======== Dataset records ========
Lemma consumes_fuel {A} (m : nat -> Rd A) bs v : consumes_fuelled m bs v -> consumes (fuel ← fuel_of; m fuel) bs v.
Proof.
  intros H pre post. unfold fuel_of. rewrite (st_bind_run _ _ _ (mkReader (pre ++ bs ++ post) (byteLength pre)) _ eq_refl).
  apply H. cbn. rewrite !length_app. lia.
Qed.

(** ** The formats

    [Format code body message]: a server message with this type byte and this body stands for [message length],
    where [length] is the length its header declares. *)

Definition empty_bodies : list (Z * BackendMessage) :=
  [(0x31, parseComplete); (0x32, bindComplete); (0x33, closeComplete); (0x6e, noData); (0x73, portalSuspended);
   (0x63, copyDone); (0x57, replicationStart); (0x49, emptyQuery)].

Definition field_bytes (f : Field) : list Z :=
  c_bytes (f_name f) ++ be_bytes 4 (f_tableID f) ++ be_bytes 2 (f_columnID f) ++ be_bytes 4 (f_dataTypeID f)
  ++ be_bytes 2 (f_dataTypeSize f) ++ be_bytes 4 (f_dataTypeModifier f)
  ++ be_bytes 2 (match f_format f with text => 0 | binary => 1 end).
Definition field_ok (f : Field) : Prop :=
  c_text (f_name f) /\ int_ok 4 (f_tableID f) /\ int_ok 2 (f_columnID f) /\ int_ok 4 (f_dataTypeID f)
  /\ int_ok 2 (f_dataTypeSize f) /\ int_ok 4 (f_dataTypeModifier f).

Definition value_bytes (v : option jsstr) : list Z :=
  match v with
  | Some s => be_bytes 4 (byteLength (utf8_encode s)) ++ utf8_encode s
  | None => be_bytes 4 (-1)
  end.
Definition value_ok (v : option jsstr) : Prop :=
  match v with Some s => wire_text s /\ byteLength (utf8_encode s) < 2 ^ 31 | None => True end.

(** The tagged fields of an error or a notice: a one-byte tag, then a text. *)
Definition tagged_bytes (t : Z * jsstr) : list Z := t.1 :: c_bytes t.2.
Definition tagged_ok (t : Z * jsstr) : Prop := 0 < t.1 <= 0x7f /\ c_text t.2.
Definition tagged_map (l : list (Z * jsstr)) : gmap jsstr jsstr := foldl (fun m t => <[[t.1] := t.2]> m) ∅ l.

Inductive Format : Z -> list Z -> (Z -> BackendMessage) -> Prop :=
| FormatEmpty code m : (code, m) ∈ empty_bodies -> Format code [] (fun _ => m)
| FormatReady status : 0 <= status <= 0x7f -> Format 0x5a [status] (fun n => ReadyForQueryMessage n [status])
| FormatCommand s : c_text s -> Format 0x43 (c_bytes s) (fun n => CommandCompleteMessage n s)
| FormatCopyData chunk : Forall byte chunk -> Format 0x64 chunk (fun n => CopyDataMessage n chunk)
| FormatCopy code name flag types :
    (code, name) ∈ [(0x47, copyInResponse_); (0x48, copyOutResponse_)] -> 0 <= flag <= 1 ->
    Forall (int_ok 2) types -> Z.of_nat (length types) < 2 ^ 15 ->
    Format code (flag :: counted_bytes (be_bytes 2) types) (fun n => CopyResponse n name (flag =? 1) types)
| FormatNotification pid channel payload : int_ok 4 pid -> c_text channel -> c_text payload ->
    Format 0x41 (be_bytes 4 pid ++ c_bytes channel ++ c_bytes payload)
      (fun n => NotificationResponseMessage n pid channel payload)
| FormatRowDescription fields : Forall field_ok fields -> Z.of_nat (length fields) < 2 ^ 15 ->
    Format 0x54 (counted_bytes field_bytes fields) (fun n => RowDescriptionMessage n fields)
| FormatParameters ids : Forall (int_ok 4) ids -> Z.of_nat (length ids) < 2 ^ 15 ->
    Format 0x74 (counted_bytes (be_bytes 4) ids) (fun n => ParameterDescriptionMessage n ids)
| FormatDataRow values : Forall value_ok values -> Z.of_nat (length values) < 2 ^ 15 ->
    Format 0x44 (counted_bytes value_bytes values) (fun n => DataRowMessage n values)
| FormatStatus name value : c_text name -> c_text value ->
    Format 0x53 (c_bytes name ++ c_bytes value) (fun n => ParameterStatusMessage n name value)
| FormatKeyData pid key : int_ok 4 pid -> int_ok 4 key ->
    Format 0x4b (be_bytes 4 pid ++ be_bytes 4 key) (fun n => BackendKeyDataMessage n pid key)
| FormatAuthenticationOk : Format 0x52 (be_bytes 4 0) AuthenticationOk
| FormatCleartext : Format 0x52 (be_bytes 4 3) AuthenticationCleartextPassword
| FormatMD5 salt : Forall byte salt -> length salt = 4%nat ->
    Format 0x52 (be_bytes 4 5 ++ salt) (fun n => AuthenticationMD5Password n salt)
| FormatSASL mechanisms : Forall (fun s => c_text s /\ s <> []) mechanisms ->
    Format 0x52 (be_bytes 4 10 ++ concat (c_bytes <$> mechanisms) ++ [0]) (fun n => AuthenticationSASL n mechanisms)
| FormatContinue data : wire_text data ->
    Format 0x52 (be_bytes 4 11 ++ utf8_encode data) (fun n => AuthenticationSASLContinue n data)
| FormatFinal data : wire_text data ->
    Format 0x52 (be_bytes 4 12 ++ utf8_encode data) (fun n => AuthenticationSASLFinal n data)
| FormatError tags : Forall tagged_ok tags ->
    Format 0x45 (concat (tagged_bytes <$> tags) ++ [0])
      (fun n => DatabaseError (default [] (tagged_map tags !! js "M")) n error_ (noticeOrError (tagged_map tags)))
| FormatNotice tags : Forall tagged_ok tags ->
    Format 0x4e (concat (tagged_bytes <$> tags) ++ [0])
      (fun n => NoticeMessage n (tagged_map tags !! js "M") (noticeOrError (tagged_map tags))).
Lemma well_formed_app a b : js_string a -> well_formed (a ++ SLASH :: b) -> well_formed a /\ well_formed b.
Proof.
  induction a as [a IH] using (induction_ltof1 _ (@length Z)). unfold ltof in IH. intros Ha [n Hn].
  unfold utf8Length in *. destruct a as [|c a]; cbn [app utf8Length_from] in Hn.
  - split; [by exists 0|]. exact (well_formed_from b (0 + 1) n Hn).
  - apply Forall_cons in Ha as [Hc Ha].
    assert (forall k, utf8Length_from (a ++ SLASH :: b) (0 + k) = Ok n -> (exists m, utf8Length_from a k = Ok m) /\ well_formed b) as Hstep.
    { intros k Hk. destruct (IH a) as [Hwa Hwb]; [cbn; lia|done|by eapply well_formed_from|].
      split; [by apply well_formed_step|done]. }
    unfold well_formed, utf8Length. cbn [utf8Length_from].
    destruct (c <=? 0x7f); [by apply Hstep|]. destruct (c <=? 0x7ff); [by apply Hstep|].
    destruct (_ && _) eqn:E3.
    + destruct a as [|d a]; [cbn in Hn; done|]. cbn [app] in Hn. destruct (_ || _) eqn:E4; [done|].
      apply Forall_cons in Ha as [Hd Ha]. destruct (IH a) as [Hwa Hwb]; [cbn; lia|done|by eapply well_formed_from|].
      split; [by apply (well_formed_step a (0 + 4))|done].
    + destruct ((0xdc00 <=? c) && (c <=? 0xdfff)); [done|]. by apply Hstep.
Qed.

Lemma member_text_c s : member_text s -> c_text s.
Proof.
  intros (Hs & Hw & Hz & Hb). repeat split; [done| |done|done]. destruct s as [|c s]; [done|]. cbn. intros [= ->]. apply Hb; set_solver.
Qed.

Lemma member_text_parts name p r : splitName name = Ok (p, r) -> member_text name -> member_text p /\ member_text r.
Proof.
  intros [[-> ->]| ->]%splitName_parts (Hs & Hw & Hz & Hb).
  - split; [|done]. split_and!; [constructor|by exists 0|apply not_elem_of_nil..].
  - rewrite not_elem_of_app, not_elem_of_cons in Hz, Hb. apply Forall_app in Hs as [Hp Hr]. apply Forall_cons in Hr as [_ Hr].
    destruct (well_formed_app p r Hp Hw) as [Hwp Hwr]. destruct_and? Hz. destruct_and? Hb. done.
Qed.

Lemma ustar_text : c_text (js "ustar").
Proof.
  split; [split; [split; [|done]|by exists 5]|by apply (bool_decide_unpack _)].
  apply (bool_decide_unpack (Forall (fun c => 0 <= c <= 0xffff) (js "ustar"))). by vm_compute.
Qed.

(** The name a split name reads back as. *)
Definition joined (p r : jsstr) : jsstr := match p with [] => r | _ => p ++ SLASH :: r end.

Section ReadHeader.
Context (entry : TarEntry) (entryBytes : Z) (prefix rest : jsstr) (recordOffset : Z).
Hypothesis Hname : member_text (name entry).
Hypothesis Hsplit : splitName (name entry) = Ok (prefix, rest).
Hypothesis Hsize : 0 <= entryBytes < 8 ^ 11.
Hypothesis Htime : Z.max 0 (mtimeSeconds entry) < 8 ^ 11.

Let header := headerOf prefix rest entry entryBytes.
Let checksum := padStart 6 (toString8 (headerSum prefix rest entry entryBytes)) ++ [0; 0x20].
Let segs := headerFields prefix rest entry entryBytes checksum.

Lemma sum_bound : 0 <= headerSum prefix rest entry entryBytes < 8 ^ 6.
Proof. apply headerSum_bound; [apply Hname|done|done|done]. Qed.

Lemma checksum_length : length checksum = 8%nat.
Proof. unfold checksum. rewrite length_app, padStart_length; [done|apply sum_bound|lia]. Qed.

Lemma headerOf_length : length header = 512%nat.
Proof. apply headerFields_length; [done..|apply checksum_length]. Qed.

Lemma header_field k off n seg : segs !! k = Some seg -> off = length (mjoin (take k segs)) -> n = length seg ->
  subarray header off (off + n) = seg.
Proof. intros Hk Ho ->. by eapply get_field. Qed.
========
How to complete this task ->
Return exactly, and only, the lines above starting at the line that contains "FormatContinue data : wire_text data ->" and ending at the line that contains "FormatError tags : Forall tagged_ok tags ->".

The answer ->
| FormatContinue data : wire_text data ->
    Format 0x52 (be_bytes 4 11 ++ utf8_encode data) (fun n => AuthenticationSASLContinue n data)
| FormatFinal data : wire_text data ->
    Format 0x52 (be_bytes 4 12 ++ utf8_encode data) (fun n => AuthenticationSASLFinal n data)
| FormatError tags : Forall tagged_ok tags ->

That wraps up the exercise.